→ What is needed
Each line in the data holding "such" should be listed.

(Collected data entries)
(* ===== verification/WebComments.v ===== *)
(** * The comment system of websupport.js

    The comments of a page: sorting a tree of comments, the lists of the page
    that show them, inserting, voting, accepting and deleting.  A list element of
    the page is an [item]; the data that [div.data('comment')] attaches to an
    element is part of it.  What the server sends is an argument. *)

From stdpp Require Import base tactics list strings numbers sets gmap.
From Stdlib Require Import NArith ZArith Sorted Permutation Lia.
From S2P Require Import Prelude.
From S2P Require Import JsString.
From S2P Require Import JsNum.
From S2P Require Import JsArray.

Module Comments.

(** ** Comments *)

(** A comment without its children; empty text stands for a missing one. *)
Record cdata := CData {
  id : jsstr;
  node : jsstr;
  parent : jsstr;
  rating : Z;
  age : Z;
  vote : Z;
  displayed : bool;
  username : jsstr;
  text : jsstr;
  proposal_diff : jsstr;
}.

Inductive comment : Type :=
  | Comment (data : cdata) (children : list comment).
Definition data_of (c : comment) : cdata := match c with Comment d _ => d end.
Definition children_of (c : comment) : list comment := match c with Comment _ cs => cs end.

(** The levels of a tree: the fuel of the recursion into children. *)
Fixpoint depth (c : comment) : nat :=
  match c with Comment _ cs => S (foldr (λ k h, Nat.max (depth k) h) 0 cs) end.
Definition depths (cs : list comment) : nat := foldr (λ k h, Nat.max (depth k) h) 0 cs.

(** ** The comparator *)

(** [a[i]] as a number.  The sort options of the page name the numbers [rating] and [age];
    under a name that no comment has the difference is [NaN].  A cookie that names one of the
    texts of a comment is not modelled: the source subtracts texts that spell numbers, such
    as ids, as these numbers. *)
Definition attr (i : jsstr) (d : cdata) : option Z :=
  if str_eqb i (js "rating") then Some (rating d)
  else if str_eqb i (js "age") then Some (age d)
  else if str_eqb i (js "vote") then Some (vote d)
  else None.
Definition minus (a b : option Z) : num :=
  match a, b with Some x, Some y => Int (x - y) | _, _ => NaN end.

(** [setComparator]: [comp] for the value of [by]. *)
Definition comp (by_ : jsstr) (a b : cdata) : num :=
  if str_eqb (substring by_ 0 3) (js "asc")
  then let i := substring_from by_ 3 in minus (attr i a) (attr i b)
  else minus (attr by_ b) (attr by_ a).

(** A comparator that returns [NaN] counts as returning 0. *)
Definition sort_value (n : num) : Z := match n with Int z => z | _ => 0%Z end.
Definition comment_cmp (by_ : jsstr) (a b : comment) : Z :=
  sort_value (comp by_ (data_of a) (data_of b)).

(** [sortComments], with the levels of the tree as fuel. *)
Fixpoint sort_levels (by_ : jsstr) (fuel : nat) (cs : list comment) : list comment :=
  match fuel with
  | 0 => cs
  | S k =>
      (λ c, match c with Comment d kids => Comment d (sort_levels by_ k kids) end)
        <$> js_sort (comment_cmp by_) cs
  end.
Definition sortComments (by_ : jsstr) (cs : list comment) : list comment :=
  sort_levels by_ (depths cs) cs.

(** ** The lists of the page *)

Record options := Options {
  voting : bool;
  moderator : bool;
  opt_username : jsstr;
}.
Lemma memoize_spec_witness :
  (memoize (λ a s, (Ok (a * 2), a :: s)) (λ a : nat, [N.of_nat a]) 4 ([], [([4%N], 8)])) =
    (Ok 8, ([], [([4%N], 8)])).
Proof.
  pose proof (memoize_spec (λ a, a * 2) (λ a s, a :: s) (λ a : nat, [N.of_nat a]) [([4%N], 8)]
    [] 4) as H.
  destruct H as (H1 & _ & _ & H2).
  - intros a a' [= Ha]. apply Nat2N.inj in Ha. by subst.
  - intros k b. simpl. destruct (str_eqb_spec k [4%N]) as [->|]; [|discriminate].
    intros [= <-]. by exists 4.
  - reflexivity.
Defined.

(** ** Arguments *)

(** A bound list without placeholders is put in front of the arguments. *)
Lemma partial_bound {A} (bound args : list A) :
  partial (Some <$> bound) args = Some <$> (bound ++ args).
Proof.
  unfold partial. assert (Hf : fill (Some <$> bound) args = (Some <$> bound, args)).
  { induction bound as [|b bound IH]; [done|]. rewrite fmap_cons. simpl. by rewrite IH. }
  by rewrite Hf, fmap_app.
Qed.

(** What stands in the places of the placeholders. *)
Definition holes {A} (bound l : list (option A)) : list (option A) :=
  zip l bound ≫= λ p, match p.2 with None => [p.1] | Some _ => [] end.

Lemma fill_spec {A} (bound : list (option A)) (args : list A) :
  length (base.filter (λ b, b = None) bound) ≤ length args →
  let '(l, r) := fill bound args in
  length l = length bound ∧ (∀ i a, bound !! i = Some (Some a) → l !! i = Some (Some a)) ∧
  holes bound l ++ (Some <$> r) = Some <$> args.
Proof.
  unfold holes. revert args. induction bound as [|[b|] bound IH]; intros args Hn; simpl.
  - split; [done|]. split; [|done]. intros i a Hi. by rewrite lookup_nil in Hi.
  - rewrite filter_cons, decide_False in Hn by done. specialize (IH args Hn).
    destruct (fill bound args) as [l r]. destruct IH as (H1 & H2 & H3). simpl. split; [lia|].
    split; [|done]. intros [|i] a Hi; [done|]. by apply H2.
  - rewrite filter_cons, decide_True in Hn by done. simpl in Hn.
    destruct args as [|a args]; simpl in *; [lia|]. specialize (IH args ltac:(lia)).
    destruct (fill bound args) as [l r]. destruct IH as (H1 & H2 & H3). simpl. split; [lia|].
    split; [|by f_equal]. intros [|i] a' Hi; [done|]. by apply H2.
Qed.

(** With enough arguments, a partial application keeps the bound arguments in
    their places, fills the placeholders from the left with the arguments of the
    call and appends the others: no argument is lost or moved. *)
Theorem partial_fills {A} (bound : list (option A)) (args : list A) :
  length (base.filter (λ b, b = None) bound) ≤ length args →
  ∃ l r, partial bound args = l ++ r ∧ length l = length bound ∧
    (∀ i a, bound !! i = Some (Some a) → l !! i = Some (Some a)) ∧
    holes bound l ++ r = Some <$> args.
Proof.
  intros Hn. pose proof (fill_spec bound args Hn) as H. unfold partial.
  destruct (fill bound args) as [l r]. by exists l, (Some <$> r).
Qed.

Lemma partial_fills_witness :
  ∃ l r, partial [Some 1; None; Some 3] [2; 4] = l ++ r ∧ length l = 3.
Proof.
  destruct (partial_fills [Some 1; None; Some 3] [2; 4]) as (l & r & H1 & H2 & _); [apply Nat.leb_le; vm_compute; reflexivity|].
  exists l, r. exact (conj H1 H2).
Defined.

End F.
(** [===] on values. *)
Definition val_seq (a b : val) : bool :=
  match a, b with
  | VUndefined, VUndefined | VNull, VNull => true
  | VBool x, VBool y => Bool.eqb x y
  | VNum x, VNum y => num_seq x y
  | VStr x, VStr y => str_eqb x y
  | VRef x, VRef y => Nat.eqb x y
  | _, _ => false
  end.
Definition is_nullish (a : val) : bool :=
  match a with VUndefined | VNull => true | _ => false end.
(** [a !== 0 || 1 / a === 1 / b] for identical values. *)
Definition same_zero (a b : val) : bool :=
  match a, b with
  | VNum (Int 0), VNum NegZero | VNum NegZero, VNum (Int 0) => false
  | _, _ => true
  end.

(** [toString.call(a)] and the primitive content it stands for. *)
Inductive class : Type :=
  | CString (s : jsstr)
  | CNumber (n : num)
  | CBoolean (b : bool)
  | CDate (ms : num)
  | CRegExp (source : jsstr)
  | CFunction
  | CArr (l : nat) (elements : list val)
  | CObj (l : nat) (props : list (jsstr * val))
  | CNone.
Definition class_of (h : heap) (a : val) : class :=
  match a with
  | VStr s => CString s
  | VNum n => CNumber n
  | VBool b => CBoolean b
  | VRef l =>
      match o_body <$> h !! l with
      | Some (OStr s) => CString s
      | Some (ONum n) => CNumber n
      | Some (OBool b) => CBoolean b
      | Some (ODate ms) => CDate ms
      | Some (ORegExp s) => CRegExp s
      | Some OFunction => CFunction
      | Some (OArray l') => CArr l l'
      | Some (OObject ps) => CObj l ps
      | None => CNone
      end
  | _ => CNone
  end.

(** [egal]: numbers of the class [Number]. *)
Definition num_egal (x y : num) : bool :=
  match x, y with
  | NaN, _ => match y with NaN => true | _ => false end
  | Int 0, _ => match y with Int 0 => true | _ => false end
  | NegZero, _ => match y with NegZero => true | _ => false end
  | _, _ => num_seq x y
  end.

Section eq.
Variable h : heap.
(** Constructors that are instances of themselves, such as [Object]. *)
Variable own_instance : nat → bool.

Definition ctor_of (l : nat) : option nat := h !! l ≫= ctor.
Definition ctors_differ (la lb : nat) : bool :=
  match ctor_of la, ctor_of lb with
  | Some x, Some y => negb (Nat.eqb x y) && negb (own_instance x && own_instance y)
  | _, _ => false
  end.

(** The search of the stacks, the last pair first: what it returns if [a] is
    there. *)
Fixpoint find_stack (stack : list (nat * nat)) (a b : nat) : option bool :=
  match stack with
  | [] => None
  | (x, y) :: stack' => if Nat.eqb x a then Some (Nat.eqb y b) else find_stack stack' a b
  end.

(** The two loops that compare members, from the last to the first: [eqv] is
    [eq] with the stacks.  [None] is a lack of fuel. *)
Fixpoint all_members (eqv : val → val → option bool) (ps : list (val * val)) : option bool :=
  match ps with
  | [] => Some true
  | (x, y) :: ps' =>
      match eqv x y with
      | Some true => all_members eqv ps'
      | r => r
      end
  end.
Fixpoint all_props (eqv : val → val → option bool) (ps qs : list (jsstr * val)) : option bool :=
  match ps with
  | [] => Some true
  | (k, x) :: ps' =>
      match obj_get k qs with
      | None => Some false
      | Some y =>
          match eqv x y with
          | Some true => all_props eqv ps' qs
          | r => r
          end
      end
  end.

(** [eq(a, b, aStack, bStack)]; the head of [stack] is the last pair pushed. *)
Fixpoint eq (fuel : nat) (a b : val) (stack : list (nat * nat)) : option bool :=
  if val_seq a b then Some (same_zero a b)
  else if is_nullish a || is_nullish b then Some false
  else
    match class_of h a, class_of h b with
    | CRegExp x, CRegExp y | CString x, CString y => Some (str_eqb x y)
    | CNumber x, CNumber y => Some (num_egal x y)
    | CDate x, CDate y => Some (num_seq x y)
    | CBoolean x, CBoolean y => Some (Bool.eqb x y)
    | CArr la xs, CArr lb ys =>
        match find_stack stack la lb with
        | Some r => Some r
        | None =>
            if ctors_differ la lb then Some false
            else if negb (length xs =? length ys) then Some false
            else
              match fuel with
              | 0 => None
              | S k => all_members (λ x y, eq k x y ((la, lb) :: stack)) (reverse (zip xs ys))
              end
        end
    | CObj la ps, CObj lb qs =>
        match find_stack stack la lb with
        | Some r => Some r
        | None =>
            if ctors_differ la lb then Some false
            else if negb (length ps =? length qs) then Some false
            else
              match fuel with
              | 0 => None
              | S k => all_props (λ x y, eq k x y ((la, lb) :: stack)) (reverse ps) qs
              end
        end
    | _, _ => Some false
    end.

(** A comparison nests at most once per object of the heap. *)
Definition isEqual (a b : val) : option bool := eq (length h) a b [].
End eq.

(** A cycle: [a.self = a] and a copy of it. *)
Example isEqual_cycle :
  let h := [MkObject None (OObject [(js "self", VRef 0); (js "v", VNum (Int 1))]);
            MkObject None (OObject [(js "v", VNum (Int 1)); (js "self", VRef 1)])] in
  isEqual h (λ _, false) (VRef 0) (VRef 1) = Some true.
Proof. reflexivity. Qed.
Example isEqual_zero : isEqual [] (λ _, false) (VNum (Int 0)) (VNum NegZero) = Some false.
Proof. reflexivity. Qed.

(** ** The comparison ends *)

Section termination.
Variable h : heap.
Variable own_instance : nat → bool.
Local Abbreviation eq := (eq h own_instance).

Lemma class_arr a l xs : class_of h a = CArr l xs → a = VRef l ∧ o_body <$> h !! l = Some (OArray xs).
Proof. destruct a as [| | | | |l']; simpl; try done. repeat case_match; intros [= -> ->]; by subst. Qed.
Lemma class_obj a l ps : class_of h a = CObj l ps → a = VRef l ∧ o_body <$> h !! l = Some (OObject ps).
Proof. destruct a as [| | | | |l']; simpl; try done. repeat case_match; intros [= -> ->]; by subst. Qed.
Lemma in_heap l b : o_body <$> h !! l = Some b → l < length h.
Proof. intros (o & Ho & _)%fmap_Some. by apply lookup_lt_Some in Ho. Qed.

(** The objects being compared are different objects of the heap. *)
Definition stack_ok (stack : list (nat * nat)) : Prop :=
  NoDup stack.*1 ∧ Forall (λ l, l < length h) stack.*1.

Lemma find_stack_None stack a b : find_stack stack a b = None ↔ a ∉ stack.*1.
Proof.
  induction stack as [|[x y] stack IH]; simpl; [split; [set_solver|done]|].
  destruct (Nat.eqb_spec x a) as [->|]; [split; [done|set_solver]|]. rewrite IH. set_solver.
Qed.

Lemma stack_bound stack : stack_ok stack → length stack ≤ length h.
Proof.
  intros [Hn Hf]. rewrite <- (length_fmap fst).
  rewrite <- (length_seq (length h) 0). apply submseteq_length, NoDup_submseteq; [done|].
  intros l Hl. rewrite Forall_forall in Hf. apply elem_of_seq. specialize (Hf l Hl). lia.
Qed.

Lemma stack_ok_push stack la lb b :
  stack_ok stack → o_body <$> h !! la = Some b → find_stack stack la lb = None →
  stack_ok ((la, lb) :: stack).
Proof.
  intros [Hn Hf] Hb Hs%find_stack_None. split; simpl; constructor; try done. by eapply in_heap.
Qed.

→ Result for this exercise
    texts of a comment is not modelled: the source subtracts texts that spell numbers, such
(** Constructors that are instances of themselves, such as [Object]. *)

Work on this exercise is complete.